The multi level PWM and dead time insertion units convert the oversampled and noise-shaped PCM audio track to a PWM signal that can be binary-coded or ternary-coded . The latter technique achieves higher efficiency: when the audio signal is null there is no switching activity while in binary-coded PWM when the audio signal is null, the PWM signal is switching with a duty cycle of 50% between −1 and +1 symbols. Configurable guard time intervals can be digitally inserted (dead times) to compensate the turn-on and turn-off delays of real off-chip Power MOS and hence avoiding short-circuit current flowing in the power H bridge between supply and ground (e.g., if a low-side MOS already turned on while the high side MOS is still not turned off or vice versa).

The complexity of the DIAA tile amounts to roughly 30 Kgates. To be noted that the DIAA supports the DSP audio task needed for high-fidelity digital audio reproduction.
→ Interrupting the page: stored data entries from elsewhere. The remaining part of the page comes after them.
(* ===== verification/KcpDemo.v ===== *)
(** * Concrete control blocks, on which the theorems are applied. *)
From S2P Require Import Prelude KcpBase KcpCodec KcpSend KcpRecv KcpInput KcpFlush KcpInv.
From S2P Require Import KcpAck KcpInputSpec KcpRecvSpec KcpSendSpec KcpFlushSpec KcpTimer.
From S2P Require Import KcpApi.
From stdpp Require Import base list numbers strings.
From Stdlib Require Import Sorted.
Open Scope Z_scope.
Open Scope c_scope.

(** The allocator never fails. *)
Definition alloc_total {alloc : Allocator} : Prop := forall n size, malloc n size <> None.

(** An allocator that never fails and hands out zeroed memory. *)
#[export] Instance demo_alloc : Allocator := fun _ _ => Some (fun _ => 0).

Definition world0 : world := mkworld 0 0 [].

(** A sequence of calls. *)
Fixpoint run_calls (cs : list call) (k : ikcpcb) : M world ikcpcb :=
  match cs with
  | [] => ret k
  | c :: cs => let! k := perform c k in run_calls cs k
  end.

Definition run_from (r : res world (option ikcpcb)) (cs : list call) : option (ikcpcb * world) :=
  match r with
  | Ok (Some k) w => match run_calls cs k w with Ok k' w' => Some (k', w') | Fault _ => None end
  | _ => None
  end.

Definition dummy : ikcpcb * world :=
  (mkcb 0 0 0 0 0 0 0 0 0 0 0 0 0 0 0 0 0 0 0 0 0 0 0 0 0 0 0 0 0 0 0 0 0 [] [] [] [] None 0 0 0 None
     0 0 0 0 0 false false, world0).

Definition demo (cs : list call) : ikcpcb * world :=
  default dummy (run_from (ikcp_create 7 0 world0) cs).

(** A whole message. *)
Definition say (l : list Z) : call := CSend (Some l) (Z.of_nat (length l)).

(** What a peer puts out that has sent [msgs] and is updated once. *)
Definition peer_datagrams (conv : Z) (msgs : list (list Z)) : list (list Z) :=
  match run_from (ikcp_create conv 0 world0) ([CSetoutput true; CNodelay 1 10 2 1] ++ map say msgs ++ [CUpdate 0]) with
  | Some (_, w) => outputs w
  | None => []
  end.

(** Arbitrary bytes. *)
Definition seq_bytes (n : nat) : list Z := map Z.of_nat (seq 0 n).

(** A data segment. *)
Definition demo_seg (sn : Z) : IKCPSEG := mkseg 7 81 0 128 0 sn 0 2 0 0 0 0 [8; 9].

(** Two 3-byte messages sent and flushed once at time 0. *)
Definition sender_calls : list call :=
  [CSetoutput true; CSend (Some [1; 2; 3]) 3; CSend (Some [4; 5; 6]) 3; CNodelay 1 10 2 1;
   CUpdate 0; CSend (Some [7]) 1].
Definition sender : ikcpcb := Eval vm_compute in (demo sender_calls).1.

(** What the sender put on the wire. *)
Definition wire : list (list Z) := Eval vm_compute in outputs (demo sender_calls).2.

(** A receiver that has taken both messages, and owes their acknowledgements. *)
Definition receiver_calls : list call :=
  [CSetoutput true; CUpdate 5; CInput (Some (concat wire)) (Z.of_nat (length (concat wire)))].
Definition receiver : ikcpcb := Eval vm_compute in (demo receiver_calls).1.

(** ** The invariant as a test *)

Fixpoint sorted_b (l : list Z) : bool :=
  match l with [] => true | a :: l' => forallb (fun b => a <? b) l' && sorted_b l' end.

Definition in_b (lo x hi : Z) : bool := (lo <=? x) && (x <? hi).
Definition seg_b (s : IKCPSEG) : bool :=
  (Z.of_nat (length (seg_data s)) =? seg_len s) && (seg_len s <? 2147483648) && in_b 0 (seg_sn s) 4294967296.

Definition cfg_b (k : ikcpcb) : bool :=
  in_b 50 (mtu k) 1073741824 && (mss k =? mtu k - IKCP_OVERHEAD) &&
  (if buffer k is Some b then b =? 3 * (mtu k + IKCP_OVERHEAD) else false) &&
  in_b 0 (snd_wnd k) 2147483648 && in_b 1 (rcv_wnd k) 2147483648 && in_b 0 (rmt_wnd k) 65536 &&
  (0 <=? cwnd k).
Definition snd_b (k : ikcpcb) : bool :=
  in_b 0 (snd_nxt k) 4294967296 && (off (snd_una k) (snd_nxt k) <? 65536) &&
  sorted_b (map (fun s => off (snd_una k) (seg_sn s)) (snd_buf k)) &&
  forallb (fun s => off (snd_una k) (seg_sn s) <? off (snd_una k) (snd_nxt k)) (snd_buf k) &&
  (snd_una k =? match snd_buf k with s :: _ => seg_sn s | [] => snd_nxt k end) &&
  (nsnd_buf k =? u32 (Z.of_nat (length (snd_buf k)))) &&
  (nsnd_que k =? u32 (Z.of_nat (length (snd_queue k)))).
Definition rcv_b (k : ikcpcb) : bool :=
  in_b 0 (rcv_nxt k) 4294967296 && sorted_b (map (fun s => off (rcv_nxt k) (seg_sn s)) (rcv_buf k)) &&
  forallb (fun s => off (rcv_nxt k) (seg_sn s) <? 2147483648) (rcv_buf k) &&
  (nrcv_buf k =? u32 (Z.of_nat (length (rcv_buf k)))) &&
  (nrcv_que k =? Z.of_nat (length (rcv_queue k))) && (Z.of_nat (length (rcv_queue k)) <=? 2147483648).
Definition segs_b (k : ikcpcb) : bool :=
  forallb seg_b (snd_buf k) && forallb seg_b (rcv_buf k) && forallb seg_b (rcv_queue k) &&
  forallb (fun s => Z.of_nat (length (seg_data s)) =? seg_len s) (snd_queue k) &&
  forallb (fun s => seg_len s <=? mss k) (snd_buf k ++ snd_queue k).
Definition ack_b (k : ikcpcb) : bool :=
  (0 <=? ackcount k) && (ackcount k <=? ackblock k) &&
  match acklist k with
  | None => ackblock k =? 0
  | Some l => (Z.of_nat (length l) =? 2 * ackblock k) &&
      forallb (fun c => if c is Some _ then true else false) (take (2 * Z.to_nat (ackcount k)) l)
  end.
Definition wf_b (k : ikcpcb) : bool := cfg_b k && snd_b k && rcv_b k && segs_b k && ack_b k.

Lemma demo_alloc_ok : forall n size, malloc n size <> None.
Proof. done. Qed.

Lemma sorted_b_ok l : sorted_b l = true -> StronglySorted Z.lt l.
Proof.
  induction l as [|a l IH]; cbn; intros H; constructor; apply andb_true_iff in H as [H1 H2]; [auto|].
  rewrite forallb_forall in H1. apply List.Forall_forall. intros x Hx. by apply Z.ltb_lt, H1.
Qed.

Lemma forallb_ok {A} (f : A -> bool) (P : A -> Prop) l :
  (forall x, f x = true -> P x) -> forallb f l = true -> Forall P l.
Proof.
  intros HP H. rewrite forallb_forall in H. apply Forall_forall. intros x Hx. apply HP, H.
  by apply list_elem_of_In.
Qed.

(** Turns a conjunction of tests into its facts. *)
Ltac tests :=
  repeat match goal with
  | H : _ && _ = true |- _ => apply andb_true_iff in H as [? ?]
  | H : in_b _ _ _ = true |- _ => unfold in_b in H
  | H : (_ =? _) = true |- _ => apply Z.eqb_eq in H
  | H : (_ <? _) = true |- _ => apply Z.ltb_lt in H
  | H : (_ <=? _) = true |- _ => apply Z.leb_le in H
  end.

Lemma seg_b_ok s : seg_b s = true -> seg_ok s.
Proof. unfold seg_b, seg_ok. intros H. tests. lia. Qed.

Lemma wf_b_ok k : wf_b k = true -> wf k.
Proof.
  unfold wf_b. intros H. tests. constructor.
  - unfold cfg_b, wf_cfg in *. tests. destruct (buffer k); [|done]. tests. subst. splits; lia || done.
  - unfold snd_b, wf_snd in *. tests. splits; try done; [by apply sorted_b_ok|].
    eapply forallb_ok; [|done]. intros s Hs; cbv beta in *; by tests.
  - unfold rcv_b, wf_rcv in *. tests. splits; try done; [by apply sorted_b_ok|].
    eapply forallb_ok; [|done]. intros s Hs; cbv beta in *; by tests.
  - unfold segs_b, wf_segs in *. tests.
    splits; (eapply forallb_ok; [|eassumption]); try apply seg_b_ok; intros s Hs; cbv beta in *; by tests.
  - unfold ack_b, wf_ack in *. tests. split; [lia|]. destruct (acklist k) as [l|]; tests; [|done].
    split; [done|]. intros i Hi. rewrite forallb_forall in *.
    destruct (lookup_lt_is_Some_2 l i) as [c Hc]; [lia|].
    match goal with H : forall x, _ |- _ => specialize (H c) end.
    destruct c as [v|]; [by exists v|]. exfalso. enough (false = true) by done.
    match goal with H : _ -> false = true |- _ => apply H end.
    apply list_elem_of_In, list_elem_of_lookup. exists i. by rewrite lookup_take_lt.
Qed.

Lemma sender_wf : wf sender.
Proof. apply wf_b_ok. vm_compute. reflexivity. Qed.

Lemma receiver_wf : wf receiver.
Proof. apply wf_b_ok. vm_compute. reflexivity. Qed.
Other audio DSP functionality, such as 1D filtering or FFT for noise removal, signal enhancement or equalization, insertion of polyphonic effects, among others, are supported by the other ASIP tiles, particularly the 1D/2D Filter and 1D/2D Transf ones.

All computing and memory tiles in Figure 4 have a 32-bit AHB interface towards the corresponding NI. The size of each memory unit is a parameter of the HDL description configurable at synthesis time. In this work, a size of 3 Mbits is considered for each of the 7 SRAM blocks in Figure 4 which is enough to store a whole VGA frame or half of a HD frame in a single memory block. In case of audio processing, a single memory can store up to 200 K samples at 16 bits, that is, 4.5 s for a single CD-quality channel at 44.1 kHz.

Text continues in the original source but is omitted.